[Opening Data records section]

(** X5. On a ballot within the limits a signed-in user's click on a button
    that is not disabled always changes the ballot: the entry of the movie
    is not what it was. *)
Theorem enabled_button_changes_ballot u ms b c t :
  (plusUsed b ≤ 7)%nat → (minusUsed b ≤ 1)%nat →
  button_disabled (Home_VotingPhase (Some u) ms b) c t = false →
  applyVote (Some u) ms b c t !! c ≠ b !! c.
Proof.
  intros Hp Hm Hen. rewrite applyVote_eq.
  pose proof (get_or_0_weight b c (weight t)) as Hcw.
  assert (weight t ≠ 0) as Hw by (destruct t; discriminate).
  destruct (decide (get_or_0 b c = weight t)) as [Hcur|Hcur].
  - rewrite Hcur, (proj2 (newVote_Some_0 _ _ _) eq_refl), delete_zeros_insert_0.
    rewrite (proj1 (Hcw Hw) Hcur). intros H.
    apply lookup_delete_zeros in H as [H _]. by rewrite lookup_delete_eq in H.
  - assert (newVote (Home_VotingPhase (Some u) ms b) (get_or_0 b c) t = Some (weight t))
      as ->.
    { unfold button_disabled, newVote in *. simpl in *.
      destruct t; simpl in *; vote_cases; try done; lia. }
    rewrite lookup_delete_zeros_keep; rewrite lookup_insert_eq; [|congruence].
    intros H. symmetry in H. by apply Hcw in H.
Qed.

Lemma enabled_button_changes_ballot_witness :
  applyVote (Some alice) programme seven_plus_one_minus "a" type_plus !! "a"
  ≠ seven_plus_one_minus !! "a".
Proof.
  assert (plusUsed seven_plus_one_minus ≤ 7)%nat as Hp by (vm_compute; lia).
  assert (minusUsed seven_plus_one_minus ≤ 1)%nat as Hm by (vm_compute; lia).
  assert (button_disabled (Home_VotingPhase (Some alice) programme seven_plus_one_minus)
            "a" type_plus = false) as Hen by (vm_compute; reflexivity).
  exact (enabled_button_changes_ballot alice programme seven_plus_one_minus
           "a" type_plus Hp Hm Hen).
Defined.

(** X6. Behind a disabled button [handleVote] writes nothing, unless the
    movie holds the opposite vote: that one case apart, the handler and the
    [disabled] attribute agree. *)
Theorem disabled_button_noop u ms b c t :
  button_disabled (Home_VotingPhase u ms b) c t = true →
  get_or_0 b c ≠ weight (opposite t) →
  handleVote (Home_VotingPhase u ms b) c t = None ∧ applyVote u ms b c t = b.
Proof.
  intros Hdis Hcur.
  assert (handleVote (Home_VotingPhase u ms b) c t = None) as Hnone.
  { unfold handleVote. simpl. destruct u as [u|]; [|done].
    unfold button_disabled, newVote in *. simpl in *.
    destruct t; simpl in *; vote_cases; try done; lia. }
  split; [done|]. unfold applyVote. by rewrite Hnone.
Qed.

Lemma disabled_button_noop_witness :
  applyVote (Some alice) programme seven_plus_one_minus "i" type_minus
  = seven_plus_one_minus.
Proof.
  assert (button_disabled (Home_VotingPhase (Some alice) programme seven_plus_one_minus)
            "i" type_minus = true) as Hdis by (vm_compute; reflexivity).
  assert (get_or_0 seven_plus_one_minus "i" ≠ weight (opposite type_minus)) as Hcur
    by (vm_compute; discriminate).
  exact (proj2 (disabled_button_noop (Some alice) programme seven_plus_one_minus
                  "i" type_minus Hdis Hcur)).
Defined.

Lemma click_entries (Q : string → Prop) u ms b intent :
  (∀ k w, b !! k = Some w → Q k ∧ (w = 1 ∨ w = -1)) →
  (intent.1 ∈ (id <$> ms) → Q intent.1) →
  ∀ k w, click u ms b intent !! k = Some w → Q k ∧ (w = 1 ∨ w = -1).
Proof.
  intros Hb HQ k w. unfold click.
  destruct (bool_decide _ && _) eqn:Hgate; [|apply Hb].
  apply andb_prop in Hgate as [Hin _]. apply bool_decide_eq_true in Hin.
  destruct intent as [c t]. simpl in *.
  destruct u as [u|]; [|rewrite applyVote_no_user; apply Hb].
  rewrite applyVote_eq. destruct (newVote _ _ _) as [v|] eqn:Hv; [|apply Hb].
  rewrite lookup_delete_zeros. intros [Hk Hw].
  destruct (decide (k = c)) as [->|Hne].
  - rewrite lookup_insert_eq in Hk. injection Hk as <-. split; [auto|].
    destruct (newVote_values _ _ _ _ Hv) as [-> | ->]; [done|destruct t; auto].
  - rewrite lookup_insert_ne in Hk by done. by apply Hb.
Qed.

Lemma presses_snoc b ps p : presses b (ps ++ [p]) = press (presses b ps) p.
Proof. unfold presses. by rewrite foldl_snoc. Qed.

Lemma presses_entries_of ps k w :
  presses ∅ ps !! k = Some w →
  (∃ u ms t, (u, ms, (k, t)) ∈ ps ∧ k ∈ (id <$> ms)) ∧ (w = 1 ∨ w = -1).
Proof.
  revert k w. induction ps as [|[[u ms] [c t]] ps IH] using rev_ind; intros k w.
  - unfold presses. simpl. by rewrite lookup_empty.
  - rewrite presses_snoc. unfold press. simpl.
    apply (click_entries
             (λ k, ∃ u0 ms0 t0, (u0, ms0, (k, t0)) ∈ ps ++ [(u, ms, (c, t))]
                                ∧ k ∈ (id <$> ms0))).
    + intros k' w' Hk'. destruct (IH k' w' Hk') as [(u0 & ms0 & t0 & Hin & Hl) Hw].
      split; [|done]. exists u0, ms0, t0. split; [|done].
      apply elem_of_app. by left.
    + simpl. intros Hin. exists u, ms, t. split; [|done].
      apply elem_of_app. right. by apply list_elem_of_singleton.
Qed.

(** X7. Every entry of a ballot reached from the empty ballot by clicks on
    the vote buttons has the weight +1 or -1, and was planted by a click on
    the card of its movie, listed at the moment of that click; the movie
    may have left the list since. *)
Theorem presses_entries ps k w :
  presses ∅ ps !! k = Some w →
  (w = 1 ∨ w = -1) ∧ ∃ u ms t, (u, ms, (k, t)) ∈ ps ∧ k ∈ (id <$> ms).
Proof. intros H. apply presses_entries_of in H. tauto. Qed.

[Closing Data records section]

# Task goal
Each line in the records above must be returned exactly as it stands.

# Result below
(** X5. On a ballot within the limits a signed-in user's click on a button
    that is not disabled always changes the ballot: the entry of the movie
    is not what it was. *)
Theorem enabled_button_changes_ballot u ms b c t :
  (plusUsed b ≤ 7)%nat → (minusUsed b ≤ 1)%nat →
  button_disabled (Home_VotingPhase (Some u) ms b) c t = false →
  applyVote (Some u) ms b c t !! c ≠ b !! c.
Proof.
  intros Hp Hm Hen. rewrite applyVote_eq.
  pose proof (get_or_0_weight b c (weight t)) as Hcw.
  assert (weight t ≠ 0) as Hw by (destruct t; discriminate).
  destruct (decide (get_or_0 b c = weight t)) as [Hcur|Hcur].
  - rewrite Hcur, (proj2 (newVote_Some_0 _ _ _) eq_refl), delete_zeros_insert_0.
    rewrite (proj1 (Hcw Hw) Hcur). intros H.
    apply lookup_delete_zeros in H as [H _]. by rewrite lookup_delete_eq in H.
  - assert (newVote (Home_VotingPhase (Some u) ms b) (get_or_0 b c) t = Some (weight t))
      as ->.
    { unfold button_disabled, newVote in *. simpl in *.
      destruct t; simpl in *; vote_cases; try done; lia. }
    rewrite lookup_delete_zeros_keep; rewrite lookup_insert_eq; [|congruence].
    intros H. symmetry in H. by apply Hcw in H.
Qed.

Lemma enabled_button_changes_ballot_witness :
  applyVote (Some alice) programme seven_plus_one_minus "a" type_plus !! "a"
  ≠ seven_plus_one_minus !! "a".
Proof.
  assert (plusUsed seven_plus_one_minus ≤ 7)%nat as Hp by (vm_compute; lia).
  assert (minusUsed seven_plus_one_minus ≤ 1)%nat as Hm by (vm_compute; lia).
  assert (button_disabled (Home_VotingPhase (Some alice) programme seven_plus_one_minus)
            "a" type_plus = false) as Hen by (vm_compute; reflexivity).
  exact (enabled_button_changes_ballot alice programme seven_plus_one_minus
           "a" type_plus Hp Hm Hen).
Defined.

(** X6. Behind a disabled button [handleVote] writes nothing, unless the
    movie holds the opposite vote: that one case apart, the handler and the
    [disabled] attribute agree. *)
Theorem disabled_button_noop u ms b c t :
  button_disabled (Home_VotingPhase u ms b) c t = true →
  get_or_0 b c ≠ weight (opposite t) →
  handleVote (Home_VotingPhase u ms b) c t = None ∧ applyVote u ms b c t = b.
Proof.
  intros Hdis Hcur.
  assert (handleVote (Home_VotingPhase u ms b) c t = None) as Hnone.
  { unfold handleVote. simpl. destruct u as [u|]; [|done].
    unfold button_disabled, newVote in *. simpl in *.
    destruct t; simpl in *; vote_cases; try done; lia. }
  split; [done|]. unfold applyVote. by rewrite Hnone.
Qed.

Lemma disabled_button_noop_witness :
  applyVote (Some alice) programme seven_plus_one_minus "i" type_minus
  = seven_plus_one_minus.
Proof.
  assert (button_disabled (Home_VotingPhase (Some alice) programme seven_plus_one_minus)
            "i" type_minus = true) as Hdis by (vm_compute; reflexivity).
  assert (get_or_0 seven_plus_one_minus "i" ≠ weight (opposite type_minus)) as Hcur
    by (vm_compute; discriminate).
  exact (proj2 (disabled_button_noop (Some alice) programme seven_plus_one_minus
                  "i" type_minus Hdis Hcur)).
Defined.

Lemma click_entries (Q : string → Prop) u ms b intent :
  (∀ k w, b !! k = Some w → Q k ∧ (w = 1 ∨ w = -1)) →
  (intent.1 ∈ (id <$> ms) → Q intent.1) →
  ∀ k w, click u ms b intent !! k = Some w → Q k ∧ (w = 1 ∨ w = -1).
Proof.
  intros Hb HQ k w. unfold click.
  destruct (bool_decide _ && _) eqn:Hgate; [|apply Hb].
  apply andb_prop in Hgate as [Hin _]. apply bool_decide_eq_true in Hin.
  destruct intent as [c t]. simpl in *.
  destruct u as [u|]; [|rewrite applyVote_no_user; apply Hb].
  rewrite applyVote_eq. destruct (newVote _ _ _) as [v|] eqn:Hv; [|apply Hb].
  rewrite lookup_delete_zeros. intros [Hk Hw].
  destruct (decide (k = c)) as [->|Hne].
  - rewrite lookup_insert_eq in Hk. injection Hk as <-. split; [auto|].
    destruct (newVote_values _ _ _ _ Hv) as [-> | ->]; [done|destruct t; auto].
  - rewrite lookup_insert_ne in Hk by done. by apply Hb.
Qed.

Lemma presses_snoc b ps p : presses b (ps ++ [p]) = press (presses b ps) p.
Proof. unfold presses. by rewrite foldl_snoc. Qed.

Lemma presses_entries_of ps k w :
  presses ∅ ps !! k = Some w →
  (∃ u ms t, (u, ms, (k, t)) ∈ ps ∧ k ∈ (id <$> ms)) ∧ (w = 1 ∨ w = -1).
Proof.
  revert k w. induction ps as [|[[u ms] [c t]] ps IH] using rev_ind; intros k w.
  - unfold presses. simpl. by rewrite lookup_empty.
  - rewrite presses_snoc. unfold press. simpl.
    apply (click_entries
             (λ k, ∃ u0 ms0 t0, (u0, ms0, (k, t0)) ∈ ps ++ [(u, ms, (c, t))]
                                ∧ k ∈ (id <$> ms0))).
    + intros k' w' Hk'. destruct (IH k' w' Hk') as [(u0 & ms0 & t0 & Hin & Hl) Hw].
      split; [|done]. exists u0, ms0, t0. split; [|done].
      apply elem_of_app. by left.
    + simpl. intros Hin. exists u, ms, t. split; [|done].
      apply elem_of_app. right. by apply list_elem_of_singleton.
Qed.

(** X7. Every entry of a ballot reached from the empty ballot by clicks on
    the vote buttons has the weight +1 or -1, and was planted by a click on
    the card of its movie, listed at the moment of that click; the movie
    may have left the list since. *)
Theorem presses_entries ps k w :
  presses ∅ ps !! k = Some w →
  (w = 1 ∨ w = -1) ∧ ∃ u ms t, (u, ms, (k, t)) ∈ ps ∧ k ∈ (id <$> ms).
Proof. intros H. apply presses_entries_of in H. tauto. Qed.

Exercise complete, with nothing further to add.